The vehicle units are mounted on the vehicle (e.g. body, windshield, rear-view mirror, bumper, ...). This represents the Vehicle body represents a reference system for the alignment of the intrinsic coordinate system of the vehicle unit. There is a definition of an installation position of the vehicle unit to the vehicle body or to the vehicle body in an "environment" to the installation position. Tolerances of the vehicle body as a "reference system" for the installation of the vehicle unit mean that there are in turn tolerances for the individual vehicle units for the alignment of the intrinsic coordinate system of the vehicle unit relative to the coordinate system of the vehicle.

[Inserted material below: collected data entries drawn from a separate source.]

(** * GltfToCocosMesh: a shallow embedding of [Geometry.ts] and of the
      Cocos mesh container reader, with the properties of its specification.

    Numbers are JavaScript numbers, that is binary64 floats: Rocq's primitive
    floats.  A [Float32Array] element is a binary64 value that went through
    [fround].  A thrown exception is an [outcome]; the methods that mutate
    the geometry thread it through a state monad. *)

From Stdlib Require Import ZArith NArith List Bool Lia String Ascii Floats Uint63.
From Stdlib Require Import DecimalString DecimalNat.
From stdpp Require Import base list.
Import ListNotations.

Even if the coordinate system of the vehicle body had no tolerance, with a defined installation position on the vehicle body there would always be a certain tolerance for the installation itself. This also results in a tolerance for the alignment of the intrinsic coordinate system of the respective vehicle unit relative to the coordinate system of the vehicle.

A further problem for defining the alignment of the intrinsic coordinate system of the respective vehicle unit with the coordinate system of the vehicle is that the relevant coordinate system of the vehicle may not be related to the vehicle body. As far as the vehicle units are concerned with the dynamic recording of the environment during the ongoing ferry operation of the vehicle, the relevant coordinate system is the geometric travel axis of the vehicle.

This geometric travel axis is defined as the bisector of the toe angle of the wheels of the defined reference axis. In a car, this is the rear axle, where the wheels are usually not steered. If the wheels of this reference axis are steered, the geometric driving axis of the vehicle is defined accordingly in the operating state in which the steering angles of the wheels of the defined axis are equal to ZERO.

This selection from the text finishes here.